Online Learning for Intelligent Thermal Management of Interference-coupled and Passively Cooled Base Stations

TL;DR

This paper proposes an online reinforcement learning approach using SAC to optimize throughput in passive cooled base stations, balancing thermal constraints and interference in dynamic outdoor environments.

Contribution

It introduces a novel RL-based method with a mitigation mechanism for overheating, achieving near-optimal throughput without prior heat dissipation knowledge.

Findings

Achieves up to 88.6% of the global optimum throughput.

Effectively manages overheating risk during RL exploration.

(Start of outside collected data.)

(** The body of the loop over the pool in OnUpdate (lines 998-1010). *)
Definition updateParticle (deltaTime speed : Q) (p : Particle) : Particle :=
  if p_active p then
    let remaining := (lifeTimeRemaining p - deltaTime)%Q in
    if Qle_bool remaining 0 then
      {| p_x := p_x p; p_y := p_y p;
         p_xVelocity := p_xVelocity p; p_yVelocity := p_yVelocity p;
         totalLifeTime := totalLifeTime p;
         lifeTimeRemaining := remaining; p_active := false |}
    else
      {| p_x := (p_x p + p_xVelocity p * speed * deltaTime)%Q;
         p_y := (p_y p + p_yVelocity p * speed * deltaTime)%Q;
         p_xVelocity := p_xVelocity p; p_yVelocity := p_yVelocity p;
         totalLifeTime := totalLifeTime p;
         lifeTimeRemaining := remaining; p_active := true |}
  else p.

(** The loop over the pool in OnUpdate (lines 994-1011). *)
Definition updatePool (deltaTime speed : Q) (n : nat) (pool : list Particle)
  : outcome (list Particle) :=
  for_loop n (fun i pool =>
    p ← vec_at pool i;
    mret (<[i := updateParticle deltaTime speed p]> pool)) pool.

(** The alpha OnRender computes for a particle (lines 1023-1024): both
    lines convert a float to [int].  A total life time of 0 makes the
    quotient an infinity or a NaN, which converts like a value out of
    range. *)
Definition alphaOf (p : Particle) : Z :=
  let cross := toInt (lifeTimeRemaining p * 255) in
  if Qeq_bool (totalLifeTime p) 0 then INT_MIN
  else toInt (inject_Z cross / totalLifeTime p).

(** OnRender (lines 1015-1029): the render calls, in order. *)
Definition OnRender (e : ParticleEmitter) : outcome (list RenderCall) :=
  for_loop (maxParticles e) (fun i drawn =>
    p ← vec_at (particlePool e) i;
    mret (if p_active p
          then drawn ++ [mkRender (p_x p) (p_y p) (alphaOf p)]
          else drawn)) [].

Section WithRand.

Variable rand : nat -> Z.
Variable RAND_MAX : Z.

(** One round of the creation loop of OnUpdate (lines 974-989). *)
Definition createParticle (e : ParticleEmitter) : outcome ParticleEmitter :=
  _ ← vec_at (particlePool e) (currentParticlePoolIndex e);
  let particle :=
    {| p_active := true;
       lifeTimeRemaining := lifeInMiliseconds e;
       totalLifeTime := lifeInMiliseconds e;
       p_x := x e; p_y := y e;
       p_xVelocity :=
         (-1 + inject_Z (rand (randCalls e)) / (inject_Z RAND_MAX / 2))%Q;
       p_yVelocity :=
         (-1 + inject_Z (rand (S (randCalls e))) / (inject_Z RAND_MAX / 2))%Q
    |} in
  let index := S (currentParticlePoolIndex e) in
  let index :=
    if Z.of_nat (maxParticles e) - 2 <? Z.of_nat index then O else index in
  Done {| active := active e;
          newParticlesPerSecond := newParticlesPerSecond e;
          startOfSecond := startOfSecond e;
          particlesCreatedThisSecond := (particlesCreatedThisSecond e + 1)%Q;
          x := x e; y := y e;
          lifeInMiliseconds := lifeInMiliseconds e;
          speed := speed e;
          particlePool :=
            <[currentParticlePoolIndex e := particle]> (particlePool e);
          currentParticlePoolIndex := index;
          maxParticles := maxParticles e;
          randCalls := S (S (randCalls e)) |}.

Definition set_pool (pool : list Particle) (e : ParticleEmitter)
  : ParticleEmitter :=
  {| active := active e;
     newParticlesPerSecond := newParticlesPerSecond e;
     startOfSecond := startOfSecond e;
     particlesCreatedThisSecond := particlesCreatedThisSecond e;
     x := x e; y := y e;
     lifeInMiliseconds := lifeInMiliseconds e;
     speed := speed e;
     particlePool := pool;
     currentParticlePoolIndex := currentParticlePoolIndex e;
     maxParticles := maxParticles e;
     randCalls := randCalls e |}.

(** OnUpdate (lines 955-1014), called when [SDL_GetTicks()] is [ticks]. *)
Definition OnUpdate (deltaTime : Q) (ticks : Z) (e : ParticleEmitter)
  : outcome (ParticleEmitter * list RenderCall) :=
  if negb (active e) then Done (e, [])
  else
    let currentTime := inject_Z ticks in
    let elapsedTimeInSecond := (currentTime - startOfSecond e)%Q in
    let particlesThatShouldHaveBeenCreatedThisSecond :=
      toInt (elapsedTimeInSecond * inject_Z (newParticlesPerSecond e) / 1000) in
    e ← (if Qltb (particlesCreatedThisSecond e)
                 (inject_Z particlesThatShouldHaveBeenCreatedThisSecond)
         then
           let particlesToCreate :=
             toInt (inject_Z particlesThatShouldHaveBeenCreatedThisSecond
                    - particlesCreatedThisSecond e) in
           for_loop (Z.to_nat particlesToCreate)
                    (fun _ e => createParticle e) e
         else Done e);
    pool ← updatePool deltaTime (speed e) (maxParticles e) (particlePool e);
    let e := set_pool pool e in
    drawn ← OnRender e;
    mret (e, drawn).
(** * CarrierOps dataset generator (tools/generate-dataset.js)

    A shallow embedding of the deterministic generator and of its three
    projections (normalized documents, optimized documents, Postgres CSV),
    with the properties of the specification proved over it.

    Conventions of the embedding:
    - JS numbers that hold integers are [Z]; the 32-bit operations of
      [mulberry32] are written out with their wrap-around, and the one
      place where a double can lose precision ([t += 0x6D2B79F5] past 2^53,
      [rng() * span] for a wide span) goes through [round53].
    - A draw [rng()] is the double [u / 2^32] for a 32-bit [u]; the model
      carries the numerator [u].
    - The closure state of [rng] and the counter object [ids] are threaded
      explicitly through a state monad [M].
    - Instants ([Date] values) are epoch milliseconds; [iso] renders them. *)

From Stdlib Require Import ZArith Lia Ascii.
From stdpp Require Import base tactics option list numbers strings pretty gmap sorting.

Local Open Scope Z_scope.

(** ** Numbers *)

Definition two32 : Z := 4294967296.
Definition two53 : Z := 9007199254740992.

(** ToUint32 of an integer-valued number, the bit pattern every 32-bit
    operator of JS works on. *)
Definition u32 (x : Z) : Z := x mod two32.

(** [Math.imul]: the low 32 bits of the product. *)
Definition imul (a b : Z) : Z := u32 (a * b).

(** Rounding of a non-negative integer to the nearest double (53 bits of
    significand, ties to even): what [+] and [*] on doubles do to an exact
    integer result. *)
Definition round53_pos (x : Z) : Z :=
  let e := Z.max 0 (Z.log2 x - 52) in
  let q := Z.shiftr x e in
  let r := x - Z.shiftl q e in
  let half := Z.shiftl 1 (e - 1) in
  if (0 <? e) && ((half <? r) || ((half =? r) && Z.odd q))
  then Z.shiftl (q + 1) e else Z.shiftl q e.

Definition round53 (x : Z) : Z :=
  if x <? 0 then - round53_pos (- x) else round53_pos x.
(** * furex: flexbox layout of a view tree

    A shallow embedding of the layout core of furex (package [furex]:
    the view node of view.go, the layout engine of flex.go, and package
    [geo]) together with the properties the specification states about it.

    Numbers are Go [float64] values and are modelled by Rocq's primitive
    binary64 floats, so every arithmetic step below rounds exactly as the
    program does when each operation is rounded on its own (Go may fuse
    [x*y + z] on some targets; amd64 does not); division by zero yields
    an infinity or NaN, never an abort.  Go expressions are parenthesised
    the way Go evaluates them (left to right).

    The file has two views of a hierarchy.  The layout pass and the tick
    read a container and everything it owns, so they are functions on
    trees.  The operations that edit a hierarchy go through pointers and
    the parent back-reference, so they are functions on a heap. *)

From Stdlib Require Import ZArith Lia List Bool Floats Uint63.
From stdpp Require Import gmap list.
From Stdlib Require String Ascii.

#[local] Set Warnings "-register-all".
#[local] Open Scope float_scope.

(* ================================================================= *)
(** ** float64 helpers and package math *)

(** Go's conversion [float64(n)] of an [int]; the program only converts
    slice lengths and small differences of them. *)
Definition float64_of_int (z : Z) : float :=
  match z with
  | Z0 => 0
  | Zpos _ => of_uint63 (Uint63.of_Z z)
  | Zneg p => - of_uint63 (Uint63.of_Z (Zpos p))
  end.

(** [x != y] on float64. *)
Definition neqb (x y : float) : bool := negb (x =? y).

(** [x > y] on float64. *)
Definition gtb (x y : float) : bool := (y <? x).

Module math.

(** [math.Signbit]. *)
Definition Signbit (x : float) : bool := get_sign x.

(** [math.Min], with the special cases its documentation lists:
    Min(x, -Inf) = -Inf, Min(x, NaN) = NaN, Min(-0, ±0) = -0. *)
Definition Min (x y : float) : float :=
  if (x =? neg_infinity) || (y =? neg_infinity) then neg_infinity
  else if is_nan x || is_nan y then nan
  else if (x =? 0) && (x =? y) then (if Signbit x then x else y)
  else if x <? y then x else y.

(** [math.Max]: Max(x, +Inf) = +Inf, Max(x, NaN) = NaN, Max(+0, ±0) = +0. *)
Definition Max (x y : float) : float :=
  if (x =? infinity) || (y =? infinity) then infinity
  else if is_nan x || is_nan y then nan
  else if (x =? 0) && (x =? y) then (if Signbit x then y else x)
  else if gtb x y then x else y.

(** [math.Abs]. *)
Definition Abs (x : float) : float := abs x.

(** [math.Inf(1)]. *)
Definition Inf1 : float := infinity.

End math.

(* ================================================================= *)
(** ** Package geo *)

Module geo.

Record Point := Pt { X : float; Y : float }.

Record Rectangle := mkRectangle { Min : Point; Max : Point }.

(** [geo.Rect]: swaps each coordinate pair whose first exceeds the second. *)
Definition Rect (x0 y0 x1 y1 : float) : Rectangle :=
  let '(x0, x1) := if gtb x0 x1 then (x1, x0) else (x0, x1) in
  let '(y0, y1) := if gtb y0 y1 then (y1, y0) else (y0, y1) in
  mkRectangle (Pt x0 y0) (Pt x1 y1).

Definition Dx (r : Rectangle) : float := X (Max r) - X (Min r).

Definition Dy (r : Rectangle) : float := Y (Max r) - Y (Min r).
(** A property of single member calls that composes holds of programs. *)
Lemma run_operations_rel (R : machine → machine → Prop) :
  (∀ m, R m m) →
  (∀ m1 m2 m3, R m1 m2 → R m2 m3 → R m1 m3) →
  (∀ p op m m', final (run_operation p op m) = Some m' → R m m') →
  ∀ prog m m', final (run_operations prog m) = Some m' → R m m'.
Proof.
  intros Hrefl Htrans Hstep prog.
  induction prog as [|[p op] prog IH]; intros m m' Hm'.
  - simplify_eq/=. apply Hrefl.
  - rewrite run_operations_cons in Hm'.
    destruct (run_operation p op m) as [[] m1|x m1|] eqn:E; [| |done].
    + apply (Htrans m m1 m'); [|by apply IH].
      apply (Hstep p op). by rewrite E.
    + apply (Hstep p op). by rewrite E.
Qed.

(** An instance that holds a producer after a member call held the same
    producer before it. *)
Lemma run_operation_unevaluated_before this q f op m m' :
  final (run_operation this op m) = Some m' →
  heap m' !! q = Some (VariantLazy_object (holds_evaluator f)) →
  heap m !! q = Some (VariantLazy_object (holds_evaluator f)).
Proof.
  intros Hm' Hq.
  destruct (run_operation_step _ _ _ _ Hm')
    as [(_ & [->|[(o & v & Ho & ->)|(g & v & Hg & ->)]])
       |(g & x & _ & _ & _ & ->)];
    try done.
  - cbn [heap] in Hq. destruct (decide (q = this)) as [->|Hne].
    + rewrite lookup_insert_eq in Hq. by destruct o.
    + by rewrite lookup_insert_ne in Hq.
  - destruct (decide (q = this)) as [->|Hne].
    + by rewrite assigned_lookup in Hq.
    + by rewrite assigned_lookup_ne in Hq.
Qed.

Lemma run_operations_unevaluated_before q f prog m m' :
  final (run_operations prog m) = Some m' →
  heap m' !! q = Some (VariantLazy_object (holds_evaluator f)) →
  heap m !! q = Some (VariantLazy_object (holds_evaluator f)).
Proof.
  revert prog m m'.
  apply (run_operations_rel (λ m m',
    heap m' !! q = Some (VariantLazy_object (holds_evaluator f)) →
    heap m !! q = Some (VariantLazy_object (holds_evaluator f)))); auto.
  intros p op m m'. apply run_operation_unevaluated_before.
Qed.

(** What a member call that throws has done. *)
Lemma run_operation_thrown this op x m m' :
  run_operation this op m = Thrown x m' →
  ∃ f, heap m !! this = Some (VariantLazy_object (holds_evaluator f))
    ∧ f (world m) = (world m', thrown x)
    ∧ m' = produced this (world m') m.
Proof.
  intros E.
  destruct (run_operation_step this op m m')
    as [(E' & _)|(f & y & Hf & E' & Hy & ->)];
    [by rewrite E|congruence|].
  rewrite E in E'. simplify_eq. exists f. repeat split; [done|].
  cbn [world produced]. rewrite <- Hy. by destruct (f (world m)).
Qed.


(** The producer calls of a program: each one is the call of another
    instance, which held its producer when the program began; without a
    call the world is as it was. *)
Lemma run_operations_log prog m m' :
  final (run_operations prog m) = Some m' →
  ∃ new, invoked m' = new ++ invoked m
    ∧ NoDup new
    ∧ (∀ q, q ∈ new →
         ∃ f, heap m !! q = Some (VariantLazy_object (holds_evaluator f)))
    ∧ (new = [] → world m' = world m).
Proof.
  revert m. induction prog as [|[p op] prog IH]; intros m Hm'.
  { simplify_eq/=. exists []. repeat split; [constructor|set_solver]. }
  rewrite run_operations_cons in Hm'.
  destruct (run_operation p op m) as [[] m1|x m1|] eqn:E; [| |done].
  - destruct (IH m1 Hm') as (new & Hlog & Hnd & Hnew & Hw).
    assert (Hbefore : ∀ q, q ∈ new →
      ∃ f, heap m !! q = Some (VariantLazy_object (holds_evaluator f))).
    { intros q Hq. destruct (Hnew q Hq) as (f & Hf). exists f.
      apply (run_operation_unevaluated_before p q f op m m1); [|done].
      by rewrite E. }
    destruct (run_operation_step p op m m1)
      as [(_ & [->|[(o & v & Ho & ->)|(f & v & Hf & ->)]])
         |(f & y & _ & E' & _)];
      [by rewrite E| | | |congruence].
    + by exists new.
    + by exists new.
    + exists (new ++ [p]). rewrite <- (assoc_L (++)). repeat split.
      * done.
      * apply NoDup_app. repeat split; [done| |apply NoDup_singleton].
        intros q Hq ->%list_elem_of_singleton.
        destruct (Hnew p Hq) as (g & Hg). by rewrite assigned_lookup in Hg.
      * intros q [Hq| ->%list_elem_of_singleton]%elem_of_app; eauto.
      * by intros [_ ?]%app_eq_nil.
  - simplify_eq/=.
    destruct (run_operation_thrown p op x m m' E) as (f & Hf & _ & ->).
    exists [p]. repeat split; [apply NoDup_singleton| |done].
    intros q ->%list_elem_of_singleton. eauto.
Qed.


(** X2. The members have no effect on the world of their own: a program
    that called no producer leaves the world as it was. *)
Theorem world_changes_only_in_producers prog m m' :
  final (run_operations prog m) = Some m' →
  invoked m' = invoked m →
  world m' = world m.
Proof.
  intros Hm' Hi. destruct (run_operations_log prog m m' Hm')
    as (new & Hlog & _ & _ & Hw).
  apply Hw. rewrite Hi in Hlog.
  apply (f_equal length) in Hlog. rewrite length_app in Hlog.
  apply length_zero_iff_nil. lia.
Qed.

Operates without prior knowledge of heat dissipation efficiency.

Abstract

Passively cooled base stations (PCBSs) have emerged to deliver better cost and energy efficiency. However, passive cooling necessitates intelligent thermal control via traffic management, i.e., the instantaneous data traffic or throughput of a PCBS directly impacts its thermal performance. This is particularly challenging for outdoor deployment of PCBSs because the heat dissipation efficiency is uncertain and fluctuates over time. What is more, the PCBSs are interference-coupled in multi-cell scenarios. Thus, a higher-throughput PCBS leads to higher interference to the other PCBSs, which, in turn, would require more resource consumption to meet their respective throughput targets. In this paper, we address online decision-making for maximizing the total downlink throughput for a multi-PCBS system subject to constraints related on operating temperature. We demonstrate that a reinforcement learning (RL) approach, specifically soft actor-critic (SAC), can successfully perform throughput maximization while keeping the PCBSs cool, by adapting the throughput to time-varying heat dissipation conditions. Furthermore, we design a denial and reward mechanism that effectively mitigates the risk of overheating during the exploration phase of RL. Simulation results show that our approach achieves up to 88.6% of the global optimum. This is very promising, as our approach operates without prior knowledge of future heat dissipation efficiency, which is required by the global optimum.